• EXERCISE REQUIREMENTS
Copy the first line of the material below and every later line through the line containing "command_of_value (sdk.decide_request tx true)", without any other output.
(SOURCE MATERIAL Opens)
(* ===== verification/SdkTheorems.v ===== *)
(** * The client library and the server

    A call of the library reaches the server as the command it stands for, and its result is what
    happened there; except for transactions with operations, which the server does not understand. *)

From stdpp Require Import prelude gmap strings pretty sorting countable list.
From S2P Require Import Prelude Serde Protocol StateMachine Storage Instances Rpc Node NodeEvents Samples Timer Task.
From S2P Require Import Coordinator CoordinatorProps Client ClientTheorems Sdk.
#[local] Open Scope Z_scope.

Import ClientHandler.

(** ** Requests *)

(** What the server decodes from the requests of the library. *)
Lemma requests_decode key value tx :
  command_of_value (sdk.set_request key value) = Some (CSet key value) ∧
  command_of_value (sdk.get_request key) = Some (CGet key) ∧
  command_of_value (sdk.delete_request key) = Some (CDelete key) ∧
  command_of_value (sdk.decide_request tx true) = Some (CDecideTx tx Commit) ∧
  command_of_value (sdk.decide_request tx false) = Some (CDecideTx tx Abort) ∧
  command_of_value (sdk.begin_request tx []) = Some (CBeginTx tx []).
Proof. by split_and!. Qed.

(** The operations a transaction of the library holds. *)
Inductive staged : sdk.Transaction → Prop :=
  | staged_new tx : staged (sdk.begin_tx tx)
  | staged_set k v t : staged t → staged (sdk.tx_set k v t)
  | staged_delete k t : staged t → staged (sdk.tx_delete k t).

Lemma staged_ops_unknown t : staged t → Forall (λ v, op_of_value v = None) (sdk.t_ops t).
Proof. induction 1; simpl; [constructor|..]; (apply Forall_app; split; [done|by repeat constructor]). Qed.

(** A transaction with at least one operation is not a command for the server: the library names the
    operations put and delete, the server Put and Delete. *)
Lemma sdk_transactions_are_rejected t : staged t → sdk.t_ops t ≠ [] →
  command_of_value (sdk.begin_request (sdk.t_id t) (sdk.t_ops t)) = None.
Proof.
  intros Hs Hne. apply staged_ops_unknown in Hs. destruct (sdk.t_ops t) as [|v ops]; [done|].
  apply Forall_cons in Hs as [Hv _]. destruct t as [tx o]. simpl.
  change (command_of_value (sdk.begin_request tx (v :: ops))) with
    (b ← mapM op_of_value (v :: ops); Some (CBeginTx tx b)). simpl. by rewrite Hv.
Qed.

(** ** Replies *)

Section replies.
Context {JV : Json Value}.

Lemma parse_not_leader :
  sdk.parse_index_response not_leader = inl (sdk.NotLeader not_leader_text) ∧
  sdk.parse_get_response not_leader = inl (sdk.NotLeader not_leader_text).
Proof. by split. Qed.

Lemma parse_ok_index i : 0 <= i < U64 → sdk.parse_index_response (ok_index i) = inr i.
Proof.
  intros Hi. change (sdk.parse_index_response (ok_index i)) with
    (match sdk.as_u64 (VNumber i) with
     | Some i => inr i
     | None => inl (sdk.Server ("missing index: " +:+ sdk.shown (ok_index i)))
     end). unfold sdk.as_u64. by replace ((0 <=? i) && (i <? U64)) with true by lia.
Qed.

Lemma parse_refused : sdk.parse_index_response (json_object [("status"%string, VString "error")]) =
  inl (sdk.Server "server error").
Proof. done. Qed.

Lemma parse_value v : sdk.parse_get_response (value_reply v) = inr v.
Proof. by destruct v. Qed.

Lemma parse_timeout : ∃ msg, sdk.parse_get_response
  (error_reply "read confirmation timeout (leader may have lost quorum)") = inl (sdk.Server msg).
Proof. eexists. by vm_compute. Qed.
End replies.

(** ** Calls *)

Inductive write := WSet (key value : string) | WDelete (key : string) | WDecide (tx_id : string) (commit : bool).

Definition write_request (w : write) : Value :=
  match w with
  | WSet k v => sdk.set_request k v
  | WDelete k => sdk.delete_request k
  | WDecide tx b => sdk.decide_request tx b
  end.

Definition write_command (w : write) : Command :=
  match w with
  | WSet k v => CSet k v
  | WDelete k => CDelete k
  | WDecide tx b => CDecideTx tx (if b then Commit else Abort)
  end.

Lemma write_request_decodes w : command_of_value (write_request w) = Some (write_command w).
Proof. by destruct w as [| |tx []]. Qed.

(** No critical section of the request changed the log. *)
Definition log_untouched (tr : list obs) : Prop :=
  Forall (λ o, match o with OLock n n' => log n' = log n | _ => False end) tr.

Section calls.
Context {JW : Json WalOp} {JE : Json (list SSTEntry)} {JM : Json SSTableMeta}.
Context {BL : Bincode LogEntry} {LB : BincodeLaws LogEntry} {JV : Json Value} {LV : JsonLaws Value}.
Context {JS : Json Snapshot} {LS : JsonLaws Snapshot}.
Context (io_display : io_error → string).

Lemma proposed_positive c i tr : proposed c i tr → 0 <= i.
Proof. unfold proposed. intros (n & n' & cs & _ & _ & _ & H & _). unfold log_len in H. lia. Qed.

(** What a write of the library returns for an index: a decision drops it. *)
Definition indexed (w : write) (i : Z) : option Z := match w with WDecide _ _ => None | _ => Some i end.

(** The library's reading of the answer to a write. *)
Lemma index_result (w : write) reply tr : write_outcome (write_command w) reply tr →
  match sdk.and_then (sdk.parse_index_response reply) (λ i, inr (indexed w i)) with
  | inr (Some i) => proposed (write_command w) i tr
  | inr None => ∃ i, proposed (write_command w) i tr
  | inl (sdk.NotLeader _) | inl (sdk.Server _) => log_untouched tr ∨ ∃ i, U64 <= i ∧ proposed (write_command w) i tr
  | inl _ => False
  end.
Proof.
  intros [(i & -> & Hp)|[[-> | ->] Hf]].
  - pose proof (proposed_positive _ _ _ Hp). destruct (Z.lt_ge_cases i U64).
    + rewrite parse_ok_index by lia. destruct w; simpl; eauto.
    + change (sdk.parse_index_response (ok_index i)) with
        (match sdk.as_u64 (VNumber i) with
         | Some i => inr i
         | None => inl (sdk.Server ("missing index: " +:+ sdk.shown (ok_index i)))
         end). unfold sdk.as_u64. replace ((0 <=? i) && (i <? U64)) with false by lia. right. eauto.
  - rewrite (proj1 parse_not_leader). by left.
  - rewrite parse_refused. by left.
Qed.

(** And to a read. *)
Lemma get_result key reply tr :
  reply = not_leader ∨ (∃ m rest, tr = OLock m m :: rest ∧ read_outcome key reply rest) →
  match sdk.parse_get_response reply with
  | inr v => ∃ m rest, tr = OLock m m :: rest ∧ (served key v rest ∨ served_alone key v rest)
  | inl (sdk.NotLeader _) | inl (sdk.Server _) => ¬ ∃ v, Finished [reply] = Finished [value_reply v]
  | inl _ => False
  end.
Proof.
  assert (Hno : ∀ e, sdk.parse_get_response reply = inl e → ¬ ∃ v, Finished [reply] = Finished [value_reply v]).
  { intros e He [v [= ->]]. by rewrite parse_value in He. }
  intros [->|(m & rest & -> & [->|[->|(v & -> & Hv)]])].
  - rewrite (proj2 parse_not_leader) in *. by eapply Hno.
  - rewrite (proj2 parse_not_leader) in *. by eapply Hno.
  - destruct parse_timeout as [msg Hm]. rewrite Hm in *. by eapply Hno.
  - rewrite parse_value. eauto.
Qed.

(** The server reads a line with serde's derived [Deserialize] for [Command]: parsing the text of a JSON value as a
    command is reading the command off the value. *)
Context {JC : Json Command} (parse_display : string → string).
Context (json_command : ∀ v line, to_string v = Some line → from_str line = command_of_value v).

(** The server, on a connection over which one line arrives. *)
Definition front_door (turns : list turn) (n : RaftNode) (z : Z) (line : string) :=
  run (handle_client_request io_display parse_display [Some line] []) turns n z.

(** The socket carries each line to that server and its answer back, or it fails: with an error, or with the end of the
    stream. *)
Definition relays (turns : list turn) (n : RaftNode) (z : Z) (peer : sdk.Peer) : Prop := ∀ line,
  match peer (line +:+ sdk.newline) with
  | inl _ => True
  | inr buf => buf = EmptyString ∨ ∃ reply, (front_door turns n z line).1.1.1 = Finished [reply] ∧ from_str buf = Some reply
  end.

(** The writes of the library; [send_decide_tx] drops the index. *)
Definition sdk_write (peer : sdk.Peer) (w : write) : sdk.Error + option Z :=
  match w with
  | WSet k v => sdk.and_then (sdk.set peer k v) (λ i, inr (Some i))
  | WDelete k => sdk.and_then (sdk.delete peer k) (λ i, inr (Some i))
  | WDecide tx b => sdk.and_then (sdk.send_decide_tx peer tx b) (λ _, inr None)
  end.

Lemma sdk_write_eq peer w : sdk_write peer w = sdk.and_then (sdk.send_request peer (write_request w))
  (λ resp, sdk.and_then (sdk.parse_index_response resp) (λ i, inr (indexed w i))).
Proof.
  destruct w; unfold sdk_write, sdk.set, sdk.delete, sdk.send_decide_tx; cbn [write_request];
    (destruct (sdk.send_request _ _) as [e|resp]; [done|]); simpl; by destruct (sdk.parse_index_response resp).
Qed.

(** What one line makes the server do. *)
Lemma w_write_line w line n z : from_str line = Some (write_command w) →
  tspec anything (handle_client_request io_display parse_display [Some line] []) n z
    (ipost whatever [] (λ replies _ _ tr, ∃ reply, replies = [reply] ∧ write_outcome (write_command w) reply tr)).
Proof.
  intros E. cbn [handle_client_request]. rewrite E.
  i_bind_with (λ reply _ _ tr, write_outcome (write_command w) reply tr); [by apply w_write; destruct w|].
  intros reply n1 z1 tr H. cbn [head default tail]. i_bind_with (λ rest _ _ tr, rest = [] ∧ tr = []); [by i_step|].
  intros rest n2 z2 tr2 [-> ->]. i_step. rewrite app_nil_r. eauto.
Qed.

Lemma w_get_line key line n z : from_str line = Some (CGet key) →
  tspec anything (handle_client_request io_display parse_display [Some line] []) n z
    (ipost whatever [] (λ replies _ _ tr, ∃ reply, replies = [reply] ∧
       (reply = not_leader ∨ ∃ m rest, tr = OLock m m :: rest ∧ read_outcome key reply rest))).
Proof.
  intros E. cbn [handle_client_request]. rewrite E.
  i_bind_with (λ reply _ _ tr, reply = not_leader ∨ ∃ m rest, tr = OLock m m :: rest ∧ read_outcome key reply rest).
  - unfold dispatch_command. i_bind_with (λ _ _ _ tr, ∃ m, tr = [OLock m m]); [i_step; eauto|].
    intros l n1 z1 tr1 (m & ->). destruct l; cbn [negb]; [|i_step; by left].
    eapply tspec_mono; [apply w_linearizable_get|]. intros [reply|] n2 z2 tr [_ H]; (split; [done|]); [|done].
    right. by exists m, tr.
  - intros reply n1 z1 tr H. cbn [head default tail]. i_bind_with (λ rest _ _ tr, rest = [] ∧ tr = []); [by i_step|].
    intros rest n2 z2 tr2 [-> ->]. i_step. rewrite app_nil_r. eauto.
Qed.

(** The value read back is the server's reply, or the connection failed. *)
Lemma send_request_cases turns n z peer v line : relays turns n z peer → to_string v = Some line →
  match sdk.send_request peer v with
  | inr reply => (front_door turns n z line).1.1.1 = Finished [reply]
  | inl (sdk.Transport e) => peer (line +:+ sdk.newline) = inl e
  | inl sdk.ConnectionClosed => peer (line +:+ sdk.newline) = inr EmptyString
  | inl _ => False
  end.
Proof.
  intros Hr E. unfold sdk.send_request. rewrite E. specialize (Hr line).
  destruct (peer (line +:+ sdk.newline)) as [e|buf]; [done|]. case_bool_decide as Hb; [by subst|].
  destruct Hr as [?|(reply & Hf & ->)]; done.
Qed.

End calls.

Import Codec.

(** A server that reads commands off the JSON value of a line. *)
#[local] Instance json_of_value : Json Command := {
  to_string _ := None; to_string_pretty _ := None;
  from_str line := v ← from_str line; command_of_value v;
}.

Lemma json_of_value_reads (v : Value) line : to_string v = Some line → from_str line = command_of_value v.
Proof.
  intros E. destruct (json_compact v) as (s & Es & Ep & _). rewrite E in Es. injection Es as <-.
  change (from_str line) with ((from_str line : option Value) ≫= command_of_value). by rewrite Ep.
Qed.

(** A connection to a leader, which always works. *)
Definition quick : list turn := replicate 9 (calm 1 []).

Definition reply_text (line : string) : string :=
  match (front_door io_text id quick leader_a 0 line).1.1.1 with
  | Finished [reply] => default EmptyString (to_string reply)
  | _ => EmptyString
  end.

(** The line, without the line break the client added. *)
Fixpoint chopped (line : string) : string :=
  match line with
  | EmptyString | String _ EmptyString => EmptyString
  | String c rest => String c (chopped rest)
  end.

Definition wire_to_a : sdk.Peer := λ line, inr (reply_text (chopped line)).

Lemma chopped_line line : chopped (line +:+ sdk.newline) = line.
Proof. induction line as [|c [|c' line] IH]; [done..|]. simpl in *. by rewrite IH. Qed.

Lemma wire_to_a_relays : relays io_text id quick leader_a 0 wire_to_a.
Proof.
  intros line. unfold wire_to_a. rewrite chopped_line. unfold reply_text.
  destruct (front_door io_text id quick leader_a 0 line) as [[[s n'] z'] tr]. cbn [fst].
  destruct s as [[|reply [|]]| | |]; try (by left). right. exists reply. split; [done|].
  destruct (json_compact reply) as (text & -> & E & _). exact E.
Qed.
(SOURCE MATERIAL Closes)
• ANSWER SECTION
(* ===== verification/SdkTheorems.v ===== *)
(** * The client library and the server

    A call of the library reaches the server as the command it stands for, and its result is what
    happened there; except for transactions with operations, which the server does not understand. *)

From stdpp Require Import prelude gmap strings pretty sorting countable list.
From S2P Require Import Prelude Serde Protocol StateMachine Storage Instances Rpc Node NodeEvents Samples Timer Task.
From S2P Require Import Coordinator CoordinatorProps Client ClientTheorems Sdk.
#[local] Open Scope Z_scope.

Import ClientHandler.

(** ** Requests *)

(** What the server decodes from the requests of the library. *)
Lemma requests_decode key value tx :
  command_of_value (sdk.set_request key value) = Some (CSet key value) ∧
  command_of_value (sdk.get_request key) = Some (CGet key) ∧
  command_of_value (sdk.delete_request key) = Some (CDelete key) ∧
  command_of_value (sdk.decide_request tx true) = Some (CDecideTx tx Commit) ∧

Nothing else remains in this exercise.